----- Extracted entries -----
(* ------------------------------------------------------------------ *)
(** ** The desired state *)

(** The settings rows of the services with a listener: the columns that reserve ports; a
    column that a class does not have is not read. *)
Inductive Model : Type :=
| KmsSettings | LdapSettings | OidcProviderSettings | NtpSettings | VcfBackupSettings | VcfOfflineDepotSettings
| VcfPrivateRegistrySettings | CaSettings.
#[global] Instance Model_eq_dec : EqDecision Model. Proof. solve_decision. Defined.
Record ServiceSettings : Type := mkServiceSettings {
  model : Model;
  ss_enabled : bool;
  ss_listen_interface : pystr;
  ss_listen_address : pystr;
  ss_port : Z;
  ss_ldap_port : Z;
  ss_ldaps_enabled : bool;
  ss_ldap_enabled : bool;
  ss_nts_ke_port : Z;
  ss_nts_server_enabled : bool
}.
(** The Network Boot settings, and the columns of [class ReverseProxy]. *)
Record Pxe : Type := mkPxe { pxe_on : bool; pxe_listen_address : pystr; pxe_listen_interface : pystr; pxe_http_port : Z }.
Record ReverseProxy : Type := mkReverseProxy {
  rp_enabled : bool;
  rp_port : Z;
  rp_redirect_http : bool;
  rp_redirect_port : Z;
  rp_listeners : list (pystr * pystr)
}.
(** [class AuditEvent]. *)
Record AuditEvent : Type := mkAuditEvent { ae_actor : pystr; ae_action : pystr; ae_resource_id : pystr }.

Record Tables : Type := mkTables {
  forwards : list PortForward;
  audit : list AuditEvent;
  physical_interfaces : list NatInterface;
  vlan_interfaces : list NatVlan;
  source_group_setting : option pystr;
  routing_setting : option pystr;
  service_settings : list ServiceSettings;
  network_boot : Pxe;
  reverse_proxies : list ReverseProxy
}.
Definition set_forwards (l : list PortForward) (t : Tables) : Tables :=
  mkTables l (audit t) (physical_interfaces t) (vlan_interfaces t) (source_group_setting t) (routing_setting t) (service_settings t)
    (network_boot t) (reverse_proxies t).
Definition add_audit (e : AuditEvent) (t : Tables) : Tables :=
  mkTables (forwards t) (audit t ++ [e]) (physical_interfaces t) (vlan_interfaces t) (source_group_setting t) (routing_setting t)
    (service_settings t) (network_boot t) (reverse_proxies t).

(* ------------------------------------------------------------------ *)
(** ** Listeners of the appliance *)

(** [re.split(r"[,\s]+", s)] without empty names. *)
Definition interface_names (s : pystr) : list pystr :=
  List.filter (fun x => negb (bool_decide (x = []))) (split_where (fun c => (c =? 44) || is_space c) s).
(* ===== verification/PortForwardingAppliedProps.v ===== *)
(** The applied snapshot of traffic publishing: what it says about port forwards is found
    again, and a forward that is shown as applied is the one that was applied. *)

From S2P Require Import Prelude Utf8 PyText Json Sha256 IpAddress Networks Trace KeyProviders SourceGroups SourceGroupsProps Firewall FirewallRouting FirewallServices RoutingAppliedProps TrafficPublishing TrafficPublishingProps PortForwarding PortForwardingSteps PortForwardingProps.
Open Scope Z_scope.

(* ------------------------------------------------------------------ *)
(** ** Lines *)

Definition plain (s : pystr) : Prop := Forall (fun c => is_line_break c = false) s.

Lemma splitlines_line l rest : plain l -> splitlines (l ++ 10 :: rest) = l :: splitlines rest.
Proof.
  intros Hl. unfold splitlines. assert (forall current, splitlines_from current (l ++ 10 :: rest) = (rev current ++ l) :: splitlines_from [] rest) as Hg; [|apply Hg].
  induction Hl as [|c l Hc _ IH]; intros current; cbn [app splitlines_from].
  - rewrite app_nil_r. by destruct rest.
  - rewrite Hc, IH. cbn [rev]. by rewrite <- app_assoc.
Qed.

Lemma splitlines_lines lines rest : Forall plain lines -> splitlines (concat (map (fun l => l ++ [10]) lines) ++ rest) = lines ++ splitlines rest.
Proof.
  induction 1 as [|l lines Hl _ IH]; cbn; [done|]. rewrite <- !app_assoc. cbn. by rewrite splitlines_line, IH.
Qed.

Lemma join_lines lines : join_with [10] (lines ++ [[]]) = concat (map (fun l => l ++ [10]) lines).
Proof.
  induction lines as [|l lines IH]; [done|]. cbn [app]. rewrite join_with_cons by (by destruct lines). cbn [map concat]. by rewrite IH, app_assoc.
Qed.

Lemma lstrip_spaces p w s : Forall (fun c => p c = true) w -> lstrip p (w ++ s) = lstrip p s.
Proof. induction 1 as [|c w Hc _ IH]; cbn; [done|]. by rewrite Hc. Qed.

(** A line that opens no section. *)
Definition quiet (l : pystr) : Prop := plain l /\ has_prefix (str "[") (strip is_space l) = false.

Lemma strip_open p w c t : Forall (fun c => p c = true) w -> p c = false -> exists t', strip p (w ++ c :: t) = c :: t'.
Proof.
  intros Hw Hc. unfold strip. rewrite lstrip_spaces by done. cbn [lstrip]. rewrite Hc. cbn [rev]. rewrite lstrip_snoc by done. rewrite rev_app_distr. cbn. eauto.
Qed.

Lemma quiet_line w c t : plain (w ++ c :: t) -> Forall (fun c => is_space c = true) w -> is_space c = false -> c <> 91 -> quiet (w ++ c :: t).
Proof.
  intros Hp Hw Hc H91. split; [done|]. destruct (strip_open is_space w c t Hw Hc) as [t' ->]. unfold has_prefix. apply bool_decide_false. by intros [= E].
Qed.

Lemma plain_app a b : plain (a ++ b) <-> plain a /\ plain b.
Proof. apply Forall_app. Qed.

Lemma plain_join sep l : plain sep -> Forall plain l -> plain (join_with sep l).
Proof. apply join_with_Forall. Qed.

(** A text whose only line breaks are those of the terminal. *)
Definition soft (s : pystr) : Prop := Forall (fun c => is_line_break c = true -> c = 10 \/ c = 13) s.
Lemma plain_soft s : plain s -> soft s.
Proof. intros Hs. eapply Forall_impl; [exact Hs|]. cbn. intros c Hc. by rewrite Hc. Qed.

Lemma replaced_plain a b s : plain a -> plain b -> soft s -> plain (replace_char 13 b (replace_char 10 a s)).
Proof.
  intros Ha Hb Hs. unfold replace_char. assert (forall (g : Z -> pystr) l, (forall x, x ∈ l -> plain (g x)) -> plain (concat (map g l))) as Hcat.
  { intros g l Hg. induction l as [|x l IH]; cbn; [constructor|]. apply plain_app. split; [apply Hg; by left|]. apply IH. intros y Hy. apply Hg. by right. }
  apply Hcat. intros x Hx. apply concat_map_elem in Hx as (y&Hy&Hx). unfold soft in Hs. rewrite Forall_forall in Hs.
  destruct (Z.eqb_spec y 10) as [->|Hy10].
  - unfold plain in Ha. rewrite Forall_forall in Ha. specialize (Ha x Hx). destruct (Z.eqb_spec x 13) as [->|]; [done|]. by repeat constructor.
  - apply elem_of_cons in Hx as [->|Hx]; [|by apply elem_of_nil in Hx]. destruct (Z.eqb_spec y 13) as [->|Hy13]; [done|].
    constructor; [|constructor]. destruct (is_line_break y) eqn:E; [|done]. destruct (Hs y Hy E); lia.
Qed.

Lemma printable_plain s : Forall printable s -> plain s.
Proof. intros Hs. eapply Forall_impl; [exact Hs|]. unfold printable. cbn. intros c Hc. unfold is_line_break. lia. Qed.

(* ------------------------------------------------------------------ *)
(** ** JSON on one line *)

(** Decide a property of the characters of a literal. *)
Ltac text_decide := apply (bool_decide_unpack _); vm_compute; exact I.

(** Sorting the keys again changes nothing. *)
Lemma sort_dicts_twice v : dumpable v -> sort_dicts (sort_dicts v) = sort_dicts v /\ dumpable (sort_dicts v).
Proof.
  induction v as [|b|z|fl|s|l IH|items IH] using json_nested_ind; intros Hv; try done.
  - apply dumpable_list in Hv. rewrite Forall_forall in IH, Hv. cbn [sort_dicts]. rewrite map_map. split.
    + f_equal. apply map_ext_in. intros x Hx%list_elem_of_In. apply (IH x Hx (Hv x Hx)).
    + apply dumpable_list, Forall_forall. intros x (y&->&Hy)%list_elem_of_fmap. apply (IH y Hy (Hv y Hy)).
  - pose proof Hv as [Hnd Hd]%dumpable_dict. rewrite Forall_forall in IH, Hd. rewrite sort_dicts_dict by done.
    set (sorted := map (fun kv => (kv.1, sort_dicts kv.2)) (sorted_items items)).
    assert (NoDup sorted.*1) as Hs by (unfold sorted; rewrite map_keys, sorted_items_perm; done). split.
    + rewrite sort_dicts_dict by done. f_equal. unfold sorted. rewrite (sorted_items_map sort_dicts) by (by rewrite sorted_items_perm). rewrite map_map.
      rewrite (sorted_items_unique (sorted_items items) items) by (try apply sorted_items_perm; by rewrite sorted_items_perm).
      apply map_ext_in. intros kv Hkv%list_elem_of_In. rewrite sorted_items_perm in Hkv. cbn. f_equal. apply (IH kv Hkv (proj2 (Hd kv Hkv))).
    + apply dumpable_dict. split; [done|]. apply Forall_forall. intros kv Hkv. unfold sorted in Hkv. apply list_elem_of_fmap in Hkv as (x&->&Hx).
      rewrite sorted_items_perm in Hx. split; [apply (Hd x Hx)|apply (IH x Hx (proj2 (Hd x Hx)))].
Qed.

Lemma records_line records :
  let line := str "json=" ++ dumps_compact (JList records) in strip is_space line = line.
Proof.
  cbn zeta. unfold dumps_compact. cbn [dumps]. apply strip_ends; [done|]. rewrite !rev_app_distr. done.
Qed.

(* ------------------------------------------------------------------ *)
(** ** The configuration of source translation *)

(** The texts of targets and rules have no line breaks other than the ones that rendering
    replaces. *)
Definition target_plain (t : NatTarget) : Prop :=
  Forall plain [nt_kind t; nt_role t; nt_ip_cidr t; nt_ipv6_cidr t].

Lemma canonical_plain s : is_canonical_name s = true -> plain s.
Proof.
  unfold is_canonical_name. intros [_ E]%andb_true_iff. rewrite forallb_forall in E. apply Forall_forall. intros c Hc%list_elem_of_In.
  specialize (E c Hc). unfold is_canonical_char, is_digit, mem in E. unfold is_line_break.
  destruct (bool_decide (c ∈ [95; 46; 58; 45])) eqn:Ec; [|lia]. apply bool_decide_eq_true in Ec. rewrite !elem_of_cons, elem_of_nil in Ec. lia.
Qed.

Lemma split_plain c s : is_line_break c = false -> Forall plain (split_on c s) -> plain s.
Proof.
  intros Hc. induction s as [|x s IH]; intros Hs; [constructor|]. cbn in Hs. destruct (x =? c) eqn:E.
  - apply Z.eqb_eq in E as ->. constructor; [done|]. apply IH. by inversion Hs.
  - destruct (split_on c s) as [|y l].
    + apply Forall_cons in Hs as [Hs _]. apply Forall_cons in Hs as [Hx _]. constructor; [done|]. apply IH. constructor.
    + apply Forall_cons in Hs as [Hs Hl]. apply Forall_cons in Hs as [Hx Hy]. constructor; [done|]. apply IH. by constructor.
Qed.

Lemma mac_plain s : is_mac s = true -> plain s.
Proof.
  unfold is_mac. intros [_ E]%andb_true_iff. apply (split_plain 58); [done|]. apply Forall_forall. intros o Ho. rewrite forallb_forall in E.
  specialize (E o (proj1 (list_elem_of_In _ _) Ho)). apply andb_true_iff in E as [_ E]. rewrite forallb_forall in E. apply Forall_forall. intros c Hc%list_elem_of_In.
  specialize (E c Hc). apply bool_decide_eq_true in E as [d Hd]. unfold hex_value in Hd. unfold is_line_break. repeat case_match; try done; lia.
Qed.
-----
- Task brief -
As listed above, the lines from the line with "(Hv y Hy))." to the line with "assert (NoDup sorted.*1)" are to be echoed exactly, with both ends included and nothing added.

- Your solution -
    + apply dumpable_list, Forall_forall. intros x (y&->&Hy)%list_elem_of_fmap. apply (IH y Hy (Hv y Hy)).
  - pose proof Hv as [Hnd Hd]%dumpable_dict. rewrite Forall_forall in IH, Hd. rewrite sort_dicts_dict by done.
    set (sorted := map (fun kv => (kv.1, sort_dicts kv.2)) (sorted_items items)).
    assert (NoDup sorted.*1) as Hs by (unfold sorted; rewrite map_keys, sorted_items_perm; done). split.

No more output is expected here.